Franziska Streitel (born Amalia Streitel, religious name Maria Franziska of the Cross, 24 November 1844 – 6 March 1911) was a German religious sister in the Roman Catholic Church. Streitel founded the Sisters of the Sorrowful Mother. In 2010 she was proclaimed to be venerable after the recognition of her life of heroic virtue.

==Life==
Streitel was born in Mellrichstadt, on 24 November 1844, the eldest of four children to Adam and Franziska Horhammer Streitel. At an early age, she became skillful in needlework. After her elementary education, Amalia was sent to the Franciscan institute of Maria Stern in Augsburg. There she earned a diploma in French and music.
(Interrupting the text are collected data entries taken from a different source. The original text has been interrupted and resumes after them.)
(** The message listener.  It has no [try]: what a handler throws leaves
    the listener.  It returns [true] on every path that returns. *)
Definition onMessage (request : Request) : M bool :=
  (if decide (action request = "fetchPortalData") then handleFetchPortalData (data request)
   else if decide (action request = "saveUserSettings") then
     handleSaveUserSettings (data request)
   else if decide (action request = "getUserSettings") then handleGetUserSettings
   else if decide (action request = "logoutUser") then handleLogoutUser
   else respond (Failed "Unknown action")) ;;
  mret true.

(** The alarm listener: the [autoRefresh] alarm asks the tabs to refresh
    when the [autoRefresh] setting is truthy. *)
Definition onAlarm (name : string) : M unit :=
  if decide (name = "autoRefresh") then
    result ← lift (chrome_storage_local_get P);
    if stored_truthy (result !! "autoRefresh") then notify_tabs "refreshData"
    else mret tt
  else mret tt.

End handlers.

(** [url.includes(domain)]: [starts_with] compares [domain] with the
    front of [url], code unit by code unit, and [includes] tries every
    position. *)
Fixpoint starts_with (domain url : string) : bool :=
  match domain, url with
  | EmptyString, _ => true
  | String a domain', String b url' => bool_decide (a = b) && starts_with domain' url'
  | String _ _, EmptyString => false
  end.

Fixpoint includes (domain url : string) : bool :=
  starts_with domain url
  || match url with
     | EmptyString => false
     | String _ url' => includes domain url'
     end.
Streitel was trained to be a teacher, but at the age of seventeen, felt drawn to religious life. Her parents opposed her vocation but relented when she reached the age of 21. In September 1866, she returned to the Franciscan Institute in Augsburg. On her investiture as a novice in June 1867, she got the name Mary Angela. In 1868, she began teaching, French, music, and needlework to students at a convent in Munich. From 1872 until 1880 she directed an orphanage.

Drawn to a life of contemplation and solitude, she went, with the consent of her local bishop to the Carmelite convent of Himmelspforten in Würzburg, but left the very same year, due to "a divine inspiration" and returned to her parents house.
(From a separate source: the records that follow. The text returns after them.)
(** X12. A pull request is in mixed_reception only with two retained
    reviews by different users, one approved and one requesting changes,
    and with no commit after the most recent retained review. *)
Theorem mixed_reception_needs_two_reviewers (pr : PullRequest.t) :
  fetch_pull_request_review_status_group pr
  = Ok PullRequestStatusGroup.mixed_reception ->
  (exists a b,
      In a (last_reviews pr) /\ In b (last_reviews pr)
      /\ Review.state a = PullRequestReviewState.APPROVED
      /\ Review.state b = PullRequestReviewState.CHANGES_REQUESTED
      /\ ~ same_author a b)
  /\ exists newest,
       In newest (last_reviews pr)
       /\ forall c, In c (PullRequest.commits pr) ->
                    Commit.commit_date c <= Review.submitted_at newest.
Proof.
  rewrite classify_unfold.
  destruct (existsb is_changes_requested (last_reviews pr)) eqn:Hcr.
  2: { destruct (existsb is_approved (last_reviews pr)); discriminate. }
  pose proof (sorted_desc_sorted Commit.commit_date (PullRequest.commits pr))
    as Hsorted.
  pose proof (sorted_desc_in Commit.commit_date) as Hin.
  destruct (Py.sorted_desc Commit.commit_date (PullRequest.commits pr))
    as [|c0 cs] eqn:Ec; [discriminate|].
  destruct (last_reviews pr) as [|r0 rs] eqn:Er; [discriminate|].
  cbn [bind Py.first].
  destruct (Review.submitted_at r0 <? Commit.commit_date c0) eqn:Hlt;
    [discriminate|].
  destruct (existsb is_approved (r0 :: rs)) eqn:Hap; [|discriminate].
  intros _. split.
  - apply existsb_exists in Hap as (a & Ha & Sa).
    apply existsb_exists in Hcr as (b & Hb & Sb).
    apply String.eqb_eq in Sa, Sb.
    exists a, b. repeat split; try assumption.
    intros Hsame.
    assert (a = b) by (apply (last_reviews_same_author pr);
                       rewrite ?Er; assumption).
    subst b. rewrite Sa in Sb. discriminate.
  - exists r0. split; [now left|]. intros c Hc.
    apply Z.ltb_ge in Hlt.
    assert (In c (c0 :: cs)) as Hc' by (rewrite <- Ec; now apply Hin).
    pose proof (sorted_head_newest Commit.commit_date _ _ _ Hsorted Hc').
    lia.
Qed.

Lemma mixed_reception_needs_two_reviewers_witness :
  (exists a b,
      In a (last_reviews
              (pull_of_alice
                 [ Review.mk bob PullRequestReviewState.CHANGES_REQUESTED 10;
                   Review.mk carol PullRequestReviewState.APPROVED 20 ]
                 [ Commit.mk "c0ffee" 5 ]))
      /\ In b (last_reviews
                 (pull_of_alice
                    [ Review.mk bob PullRequestReviewState.CHANGES_REQUESTED 10;
                      Review.mk carol PullRequestReviewState.APPROVED 20 ]
                    [ Commit.mk "c0ffee" 5 ]))
      /\ Review.state a = PullRequestReviewState.APPROVED
      /\ Review.state b = PullRequestReviewState.CHANGES_REQUESTED
      /\ ~ same_author a b).
Proof.
  refine (proj1 (mixed_reception_needs_two_reviewers
                   (pull_of_alice
                      [ Review.mk bob
                          PullRequestReviewState.CHANGES_REQUESTED 10;
                        Review.mk carol PullRequestReviewState.APPROVED 20 ]
                      [ Commit.mk "c0ffee" 5 ]) _)).
  reflexivity.
Defined.


(** ** More on the formatter *)

Lemma lines_with_cons key e entries :
  lines_with key (e :: entries)
  = (if group_key_eqb (fst e) key then [snd e] else [])
    ++ lines_with key entries.
Proof.
  unfold lines_with. simpl. now destruct (group_key_eqb (fst e) key).
Qed.

Lemma group_eqb_eq (g h : PullRequestStatusGroup.t) :
  PullRequestStatusGroup.eqb g h = true <-> g = h.
Proof. destruct g, h; simpl; split; congruence. Qed.

Lemma flat_map_ext_on {A B : Type} (f g : A -> list B) (l : list A) :
  (forall x, In x l -> f x = g x) -> flat_map f l = flat_map g l.
Proof.
  induction l as [|x l IH]; intros H; simpl; [reflexivity|].
  rewrite (H x (or_introl eq_refl)), IH; [reflexivity|].
  intros y Hy. apply H. now right.
Qed.

(** One more line for one group of a list of distinct groups is one more
    line in the concatenation. *)
Lemma flat_map_one_more (g0 : PullRequestStatusGroup.t) (line : string)
    (F : PullRequestStatusGroup.t -> list string)
    (groups : list PullRequestStatusGroup.t) :
  NoDup groups -> In g0 groups ->
  Permutation
    (flat_map
       (fun g => (if PullRequestStatusGroup.eqb g0 g then [line] else [])
                 ++ F g)
       groups)
    (line :: flat_map F groups).
Proof.
  induction groups as [|g groups IH]; intros Hnd Hin; [contradiction|].
  inversion Hnd as [|? ? Hnotin Hnd']; subst. simpl.
  destruct (PullRequestStatusGroup.eqb g0 g) eqn:E.
  - apply group_eqb_eq in E. subst g. simpl. constructor.
    apply Permutation_app_head.
    assert (flat_map
              (fun g => (if PullRequestStatusGroup.eqb g0 g then [line]
                         else []) ++ F g) groups
            = flat_map F groups) as ->; [|reflexivity].
    apply flat_map_ext_on. intros g Hg.
    destruct (PullRequestStatusGroup.eqb g0 g) eqn:E; [|reflexivity].
    apply group_eqb_eq in E. subst. contradiction.
  - destruct Hin as [->|Hin].
    + rewrite (proj2 (group_eqb_eq g0 g0) eq_refl) in E. discriminate.
    + simpl. rewrite (IH Hnd' Hin). apply Permutation_sym, Permutation_middle.
Qed.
According to the wishes of her confessor, she relocated to Rome in 1883, in order to work with Francis Mary of the Cross Jordan and the congregation that he had established. Together they founded another community, the Society of the Divine Saviour. Only twelve days after her arrival in Rome, Sr. Maria Angela took vows and the new religious name Maria Franziska of the Cross.

The rule she drew up were marked by great severity concerning evangelical poverty and austerity of life. Jordan felt the strict regulations concerning fasting were a bit rigorous for a congregation destined for strenuous works of charity in hospitals, schools and missions. She and Father Jordan had different personalities and charisms and it led to a split between the two.

On 4 October 1885 she established a new community. Pope Leo XIII gave it the name of the Sisters of the Sorrowful Mother. It received the papal approval of Pope Pius X on the date of her death. It melded the charisms of the Carmelite and the Franciscan order.

Streitel died on 6 March 1911. The congregation continues its work in Europe and has expanded to Africa and South America.

==Beatification process==
The beatification process commenced with two local processes in Civita Castellana and also in Würzburg. Streitel's spiritual writings were approved by theologians on 26 February 1943, and her cause was formally opened on 13 June 1947 under Pope Pius XII, granting her the title of Servant of God. The two processes – in order for the cause to proceed – received formal decrees of ratification on 3 February 1952. The Positio – documentation and an account of her life – was submitted to the Congregation for the Causes of Saints in 2004.

The declaration of her life of heroic virtue was announced on 27 March 2010 which allowed for Pope Benedict XVI to confer upon her the title of Venerable. The miracle needed for her beatification was investigated and was ratified in 2004. The Medical Board that advises the Congregation for the Causes of Saints approved the miracle in mid 2010.